Kıyı Kanunu Yönetmeliği’ne bakıldığında projede sıkıntı yok. Beni burada yönetmeliğin ne dediği ilgilendirmiyor, beni ilgilendiren Türkiye’nin hiçbir yerinde olmayan kuma ve kumsala sahip olan sahilin betonlaştırılması …
Bir diğer yönden baktığımızda ise deniz her zaman kendinden alınanı mutlak geri alır. Tıpkı 2011 yılında yaşanan kıyı erozyonunda sahil üzerinde yer alan tesis ve yazlıkları hırçın dalgalarıyla döverek yıktığı gibi, üzerinde kendine ait olmayan bir yapıyı barındırmaz. Özellikle son yıllarda yaşanan iklim değişiklikleri de göz önünde bulundurulursa, sahil üzerinde, denize bu kadar yakın mesafede böyle bir yatırım akıl karı değil…
Burası Karadeniz… Köpürdü mü önünde hiçbir şey durmaz. Acıması yoktur… Yazık olmasın 5 milyon Liralık yatırıma…
SERDİVAN ve ULAŞIM SORUNU!
Son yıllarda, daha doğrusu deprem sonrası Sakarya’nın gözbebeği haline gelen Serdivan, her geçen gün gelişmeye devam ediyor. Bu gelişme ne yerel yönetimlerin, neden devlet yatırımları ile olan bir gelişme değil, bu gelişme tamamen bu bölgeye olan ilgiyle yaşanan bir gelişme…
Bu gelişmede Sakarya Üniversitesi’nin de katkısı büyük tabi. 90 bine ulaşan öğrenci sayısı ile bölgeye büyük canlılık veren Sakarya Üniversitesi, Serdivan’ın adeta kimliğini değiştirdi.

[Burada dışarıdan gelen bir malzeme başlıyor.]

(* ===== verification/WebUrl.v ===== *)
(** * URLs

    The [URL] objects of the platform and [encodeURIComponent].  The URL parser
    is platform code; the models take it as an instance of [UrlParser], and
    nothing is assumed of it.
    [encodeURIComponent] is part of ECMA-262 and is defined here. *)

From S2P Require Import Prelude.

Record URL := MkURL {
  protocol : jstr; username : jstr; password : jstr; hostname : jstr; port : jstr;
  pathname : jstr; u_search : jstr; u_hash : jstr;
  searchParams : list (jstr * jstr);   (* the entries, in order *)
}.

Definition host (u : URL) : jstr :=
  if truthy (port u) then hostname u ++ ":" ++ port u else hostname u.

(** [url.origin] of the schemes the sources accept; other schemes have an opaque
    origin, which is serialized as [null]. *)
Definition origin (u : URL) : jstr :=
  if (protocol u === "http:") || (protocol u === "https:")
  then protocol u ++ "//" ++ host u else "null".

(** [url.href]: the URL serializer, for a URL with a host. *)
Definition href (u : URL) : jstr :=
  protocol u ++ "//" ++
  (if truthy (username u) || truthy (password u)
   then username u ++ (if truthy (password u) then ":" ++ password u else []) ++ "@" else []) ++
  host u ++ pathname u ++ u_search u ++ u_hash u.

(** [new URL(value, base)]; [None] is the thrown [TypeError]. *)
Class UrlParser := new_URL : jstr → option jstr → option URL.

(** The page's location, when there is one ([typeof window !== 'undefined']). *)
Record Location := MkLocation { l_origin : jstr; l_hostname : jstr }.

(** ** encodeURIComponent *)

(** The code point at the head of a string; [None] for a lone surrogate. *)
Definition next_code_point (s : jstr) : option (N * jstr) :=
  match s with
  | [] => None
  | c :: s' =>
    if in_range 0xD800 0xDBFF c then
      match s' with
      | d :: s'' =>
        if in_range 0xDC00 0xDFFF d
        then Some (65536 + (c - 0xD800) * 1024 + (d - 0xDC00), s'')%N else None
      | [] => None
      end
    else if in_range 0xDC00 0xDFFF c then None
    else Some (c, s')
  end.

Definition utf8 (c : N) : list N :=
  (if c <? 128 then [c]
   else if c <? 2048 then [192 + c / 64; 128 + c mod 64]
   else if c <? 65536 then [224 + c / 4096; 128 + (c / 64) mod 64; 128 + c mod 64]
   else [240 + c / 262144; 128 + (c / 4096) mod 64; 128 + (c / 64) mod 64; 128 + c mod 64])%N.

Definition hex_upper (d : N) : N := (if d <? 10 then 48 + d else 55 + d)%N.
Definition percent (b : N) : jstr := [37; hex_upper (b / 16); hex_upper (b mod 16)]%N.

(** The characters that are not escaped. *)
Definition uri_unescaped (c : N) : bool := is_alnum c || existsb (N.eqb c) "-_.!~*'()".

Fixpoint encode_go (fuel : nat) (s : jstr) : option jstr :=
  match fuel with
  | O => None
  | S f =>
    match s with
    | [] => Some []
    | _ =>
      match next_code_point s with
      | None => None
      | Some (c, s') =>
        (fun r => (if uri_unescaped c then [c] else concat (map percent (utf8 c))) ++ r)
          <$> encode_go f s'
      end
    end
  end.

(** [None] is the thrown [URIError]. *)
Definition encodeURIComponent (s : jstr) : option jstr := encode_go (S (length s)) s.

(** ** Lemmas *)

(** A URL without credentials, query and fragment is its origin and its path. *)
Lemma href_plain u :
  (protocol u === "http:") || (protocol u === "https:") = true →
  username u = [] → password u = [] → u_search u = [] → u_hash u = [] →
  href u = origin u ++ pathname u.
Proof.
  intros Hp Hu Hw Hs Hh. unfold href, origin. rewrite Hp, Hu, Hw, Hs, Hh. simpl.
  by rewrite !app_nil_r, <- !app_assoc.
Qed.

Definition uri_safe (c : N) : bool := uri_unescaped c || (c =? 37)%N.

Lemma percent_safe b : (b < 256)%N → forallb uri_safe (percent b) = true.
Proof.
  intros Hb. unfold percent. simpl.
  assert (∀ d, (d < 16)%N → uri_safe (hex_upper d) = true) as H.
  { intros d Hd. unfold hex_upper. destruct (d <? 10)%N eqn:E; bool_hyps;
      unfold uri_safe, uri_unescaped, is_alnum, is_alpha, is_digit, is_upper, is_lower, in_range.
    - rewrite (proj2 (N.leb_le 48 _)), (proj2 (N.leb_le _ 57)) by lia. by rewrite !orb_true_r.
    - apply N.ltb_ge in E.
      rewrite (proj2 (N.leb_le 65 _)), (proj2 (N.leb_le _ 90)) by lia. by rewrite !orb_true_r. }
  rewrite !H; [done|by apply N.mod_lt|apply N.Div0.div_lt_upper_bound; lia].
Qed.

Lemma utf8_bytes c : (c < 1114112)%N → Forall (fun b => b < 256)%N (utf8 c).
Proof.
  intros Hc. unfold utf8. repeat case_if; bool_hyps; repeat constructor;
    repeat match goal with
    | |- context [(?a mod 64)%N] => pose proof (N.mod_lt a 64 ltac:(lia)); generalize dependent (a mod 64)%N; intros
    | |- context [(?a / ?b)%N] => pose proof (N.Div0.mul_div_le a b); generalize dependent (a / b)%N; intros
    end; lia.
Qed.

Lemma next_code_point_bound s c s' :
  Forall (fun u => u < 65536)%N s → next_code_point s = Some (c, s') →
  (c < 1114112)%N ∧ Forall (fun u => u < 65536)%N s'.
Proof.
  destruct s as [|x s]; [done|]. intros [Hx Hs]%Forall_cons. simpl. unfold in_range.
  destruct ((55296 <=? x)%N && (x <=? 56319)%N) eqn:E.
  - destruct s as [|d s]; [done|]. apply Forall_cons in Hs as [Hd Hs].
    case_if; [|done]. bool_hyps. intros [= <- <-]. split; [lia|done].
  - case_if; [done|]. intros [= <- <-]. split; [lia|done].
Qed.

(** The result contains only unreserved characters and percent escapes: no
    slash, no question mark, no hash, no dot segment of its own. *)
Lemma encodeURIComponent_safe s e :
  Forall (fun u => u < 65536)%N s → encodeURIComponent s = Some e → forallb uri_safe e = true.
Proof.
  unfold encodeURIComponent. generalize (S (length s)) as f. intros f. revert s e.
  induction f as [|f IH]; intros s e Hs; [done|]. cbn [encode_go].
  destruct s as [|x s]; [by intros [= <-]|].
  destruct (next_code_point (x :: s)) as [[c s']|] eqn:En; [|done].
  destruct (next_code_point_bound _ _ _ Hs En) as [Hc Hs'].
  intros (r & Hr & ->)%fmap_Some. rewrite forallb_app, (IH _ _ Hs' Hr), andb_true_r.
  destruct (uri_unescaped c) eqn:Eu; [simpl; unfold uri_safe; by rewrite Eu|].
  pose proof (utf8_bytes c Hc) as Hb. induction Hb as [|b bs Hb _ IHb]; [done|].
  cbn [map concat]. by rewrite forallb_app, percent_safe, IHb.
Qed.

Lemma uri_safe_not_slash e : forallb uri_safe e = true → (47%N ∉ e) ∧ (63%N ∉ e) ∧ (35%N ∉ e).
Proof.
  rewrite forallb_forall. intros H. repeat split; intros Hin%list_elem_of_In%H; done.
Qed.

Bu gelişmeler yaşanırken, Serdivan Belediye Başkanı Yusuf Alemdar ‘da her fırsatta Serdivan’ın Sakarya’nın Paris’i olduğu vurgulayan açıklamaları hafızalarımızda yer etmiştir.

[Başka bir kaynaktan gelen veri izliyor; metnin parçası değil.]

(* ===== verification/Payment.v ===== *)
(** * Wallet payments

    Model of [features/wallet/lib/payment.ts] with the types and constants it
    uses: the checks on payment URLs, QR codes and JSAPI parameters, the choice
    of payment routes for a browser, the normalization of the codes shown to
    users, payment errors and preset amounts.

    The URL parser ([WebUrl.UrlParser]), case conversion outside ASCII
    ([Prelude.UnicodeCase]), the query parser and the translation function are
    parameters. *)

From S2P Require Import Prelude JsRegExp JsValue WebUrl.

(** ** types.ts and constants.ts *)

Inductive PublicPaymentStatusCode :=
  | preparing | awaiting_payment | confirming | succeeded | expired | temporarily_unavailable.

Inductive PaymentMethodProvider :=
  | epay | stripe | xorpay | creem | waffo | waffo_pancake.

Definition provider_string (p : PaymentMethodProvider) : jstr :=
  match p with
  | epay => "epay" | stripe => "stripe" | xorpay => "xorpay"
  | creem => "creem" | waffo => "waffo" | waffo_pancake => "waffo_pancake"
  end.

Inductive PaymentCheckoutMode := mode_quote | mode_product | mode_option | mode_direct.

Record PaymentMethod := MkPaymentMethod {
  route_id : jstr; public_method : jstr; channel_alias : option jstr;
  checkout_mode : PaymentCheckoutMode; min_topup : option num;
  m_color : option jstr; m_icon : option jstr; m_currency : option jstr;
}.

Record PaymentProduct := MkProduct {
  product_id : jstr; p_route_id : jstr; p_name : jstr; p_payment_amount : jstr; p_top_up_amount : num;
  p_currency : jstr;
}.

Record PaymentRouteOption := MkRouteOption { option_id : jstr; r_route_id : jstr; public_label : jstr }.

Record PaymentJSAPIParameters := MkJSAPI {
  app_id : jstr; timestamp : jstr; nonce_str : jstr; package : jstr;
  sign_type : jstr; pay_sign : jstr;
}.

Record TopupInfo := MkTopupInfo {
  online_payment_available : bool; payment_routes : list PaymentMethod;
  subscription_payment_routes : list PaymentMethod; payment_products : list PaymentProduct;
  payment_route_options : list PaymentRouteOption; info_min_topup : num; amount_options : list num;
  info_discount : list (jstr * num);                (* by the numeral of the amount *)
  affiliate_continuous_percent : option num; affiliate_first_topup_percent : option num;
  topup_link : option jstr; enable_redemption : bool; payment_compliance_confirmed : bool;
  payment_compliance_terms_version : option jstr;
}.
Record PresetAmount := MkPreset { value : num; discount : option num }.

Definition PT_ALIPAY : jstr := "alipay".
Definition PT_WECHAT : jstr := "wxpay".
Definition PT_STRIPE : jstr := "stripe".
Definition PT_XORPAY_NATIVE : jstr := "xorpay_native".
Definition PT_XORPAY_ALIPAY : jstr := "xorpay_alipay".
Definition PT_CREEM : jstr := "creem".
Definition PT_WAFFO : jstr := "waffo".
Definition PT_WAFFO_PANCAKE : jstr := "waffo_pancake".

Definition DEFAULT_PRESET_MULTIPLIERS : list num := map num_of_Z [1; 5; 10; 30; 50; 100; 300; 500]%Z.
Definition DEFAULT_MIN_TOPUP : num := num_of_Z 1.
Definition MAX_TOPUP_AMOUNT : num := num_of_Z 10000.

#[global] Instance status_eq_dec : EqDecision PublicPaymentStatusCode.
Proof. solve_decision. Defined.
#[global] Instance provider_eq_dec : EqDecision PaymentMethodProvider.
Proof. solve_decision. Defined.
#[global] Instance mode_eq_dec : EqDecision PaymentCheckoutMode.
Proof. solve_decision. Defined.

(** ** Status *)

(** [expiresAt] is in seconds, [nowMs] in milliseconds. *)
Definition getEffectivePaymentStatus (status : PublicPaymentStatusCode) (expiresAt nowMs : Z) :
    PublicPaymentStatusCode :=
  if (0 <? expiresAt)%Z && (expiresAt * 1000 <=? nowMs)%Z
     && (bool_decide (status = preparing) || bool_decide (status = awaiting_payment))
  then expired else status.

(** [parseQuery] is [URLSearchParams]: the entries of a query string. *)
Definition isPaymentReturnCancelled (parseQuery : jstr → list (jstr * jstr)) (search : jstr) : bool :=
  bool_decide (map_get "payment_result" (parseQuery search) = Some "cancelled").

(** ** URLs *)

Definition isLoopbackHostname (h : jstr) : bool :=
  (h === "localhost") || (h === "127.0.0.1") || (h === "[::1]").

Section urls.
Context `{UrlParser} (window : option Location).

Definition getSafePaymentUrl (v : jstr) : option URL :=
  match window with
  | None => None
  | Some w =>
    match new_URL v (Some (l_origin w)) with
    | None => None
    | Some url =>
      if truthy (username url) || truthy (password url) then None
      else if protocol url === "https:" then Some url
      else if (protocol url === "http:") && isLoopbackHostname (hostname url)
              && isLoopbackHostname (l_hostname w)
      then Some url else None
    end
  end.

(** The page it navigates to, if it does. *)
Definition navigateToPaymentUrl (v : jstr) : option jstr := href <$> getSafePaymentUrl v.

(** The check that [getSafePaymentContinueUrl] and
    [getSafeWeChatAuthorizationUrl] share: a URL of this origin whose path is
    that of the order and which carries nothing else. *)
Definition is_order_url (w : Location) (expectedPath : jstr) (url : URL) : bool :=
  negb (negb (origin url === l_origin w) || negb (pathname url === expectedPath)
        || truthy (username url) || truthy (password url)
        || truthy (u_search url) || truthy (u_hash url)).

Definition getSafePaymentContinueUrl (v tradeNo : jstr) : option URL :=
  match window with
  | None => None
  | Some w =>
    if negb (truthy tradeNo) || (128 <? length tradeNo) then None
    else
      match new_URL v (Some (l_origin w)), encodeURIComponent tradeNo with
      | Some url, Some enc =>
        if is_order_url w ("/api/user/payment/orders/" ++ enc ++ "/continue") url
        then Some url else None
      | _, _ => None
      end
  end.

Definition getSafeWeChatAuthorizationUrl (v : option jstr) (tradeNo : jstr) : option URL :=
  match window, v with
  | Some w, Some v =>
    if negb (truthy v) || negb (truthy tradeNo) || (128 <? length tradeNo) then None
    else
      match new_URL v (Some (l_origin w)), encodeURIComponent tradeNo with
      | Some url, Some enc =>
        if is_order_url w ("/api/user/payment/orders/" ++ enc ++ "/wechat-authorize") url
        then Some url else None
      | _, _ => None
      end
  | _, _ => None
  end.

(** The form it submits, if it does: the action and the hidden fields. *)
Definition submitPaymentForm (url : jstr) (params : list (jstr * jstr)) :
    option (jstr * list (jstr * jstr)) :=
  (fun u => (href u, params)) <$> getSafePaymentUrl url.
End urls.

(** ** Browsers *)

Inductive PaymentBrowserEnvironment := desktop | mobile | wechat.

#[global] Instance env_eq_dec : EqDecision PaymentBrowserEnvironment.
Proof. solve_decision. Defined.

Definition re_wechat : regex := rlit_ci "MicroMessenger".
Definition re_mobile : regex :=
  (rlit_ci "Android" <+> rlit_ci "iPhone" <+> rlit_ci "iPad" <+> rlit_ci "iPod" <+> rlit_ci "Mobile")%re.

Definition detectPaymentBrowserEnvironment (userAgent : jstr) : PaymentBrowserEnvironment :=
  if test re_wechat userAgent then wechat
  else if test re_mobile userAgent then mobile else desktop.

Definition alias_in (l : list jstr) (m : PaymentMethod) : bool :=
  match channel_alias m with Some a => has a l | None => false end.
Definition is_jsapi : PaymentMethod → bool := alias_in ["wechat_browser"; "jsapi"].
Definition is_native : PaymentMethod → bool := alias_in ["qr"; "native"].

Definition wechatJSAPIGroups (methods : list PaymentMethod) : list jstr :=
  map public_method
    (filter (fun m => (public_method m === "wechat_pay") && is_jsapi m = true) methods).

Definition in_environment (methods : list PaymentMethod) (environment : PaymentBrowserEnvironment)
    (m : PaymentMethod) : bool :=
  if negb (public_method m === "wechat_pay") then true
  else if negb (bool_decide (environment = wechat)) then negb (is_jsapi m)
  else negb (is_native m && has (public_method m) (wechatJSAPIGroups methods)).

Definition is_brand (m : PaymentMethod) : bool :=
  (public_method m === "alipay") || (public_method m === "wechat_pay").

(** The second filter: the first route of each brand, in order. *)
Fixpoint select_brands (selected : list jstr) (ms : list PaymentMethod) : list PaymentMethod :=
  match ms with
  | [] => []
  | m :: ms' =>
    if negb (is_brand m) then m :: select_brands selected ms'
    else if has (public_method m) selected then select_brands selected ms'
    else m :: select_brands (public_method m :: selected) ms'
  end.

İşte Sakarya’nın Paris’i Serdivan’ın en Büyük Mahallesi olan İstiklal Mahallesi’nde 357 nci Sokak’ ta oturmaktayım..
Oturduğum bölgeye sadece saat başı bir belediye otobüsü işlemekte. Belediye otobüsü dışında bir ulaşım aracı yok. Ve son otobüs akşam 21.00…Saat 21.00 den sonra ulaşım bitiyor. Özel aracın yoksa, 21.00 den sonra ne evine çıkabiliyorsun, ne evinden bir yere gidebiliyorsun. Sokağa çıkan yolun biri Serdivan mezarlığının içinden geçmekte. Diğeri Tekel Evleri güzergahından…
Hava karardıktan sonra mezarlık önünden işleyen minibüslere binsen, tek başına mezarlık içerisinden geçmek yürek ister…
Tekel Evleri tarafından gelmeye kalksan Özpaşın önünden inip, yaklaşın 20 dakikalık bir yolu dik bir yokuşu kat ederek çıkmak zorundasın. Bu yokuşu çıkarken, kalbin yerinden çıkacak gibi oluyor. En az 3-4 kez yol ortasında durup, mola verip kalbini dinlendirmen şart. Bunları yapamıyorsan son çare taksi tutup evine ulaşmak.
Ben malum gazetede çalışıyorum. Bizde mesai kavramı yoktur. Gazete ne zaman biterse o zaman eve gidersin. Bu birçok akşam saat 21.00’i geçmekte ve ben son otobüsü kaçırmaktayım. Neredeyse haftanın 3-4 günü ben evime akşamları taksiye binip çıkmak zorunda kalıyorum. Neden? Yerel yönetimlerin hizmet eksikliği yüzünden…
Yoğun bir nüfusu sahip olan bu bölgenin ulaşım sorunu acaba ne zaman çözülecek? Merakla beklemekteyim… Benim gibi bölge sakinleri merakla beklemekte. Çünkü bu sıkıntıyı sadece ben değil, burada yaşayan birlerce vatandaş da yaşıyor. Hem Büyükşehir’e, hem Minibüsçüler Odası’na defalarca dilekçe verilmesine, başvuru yapılmasına rağmen bu sorun bir türlü çözümlenmiyor… Saygıdeğer yetkililer, bu bölgede yaşayan herkesin altında özel arabası yok.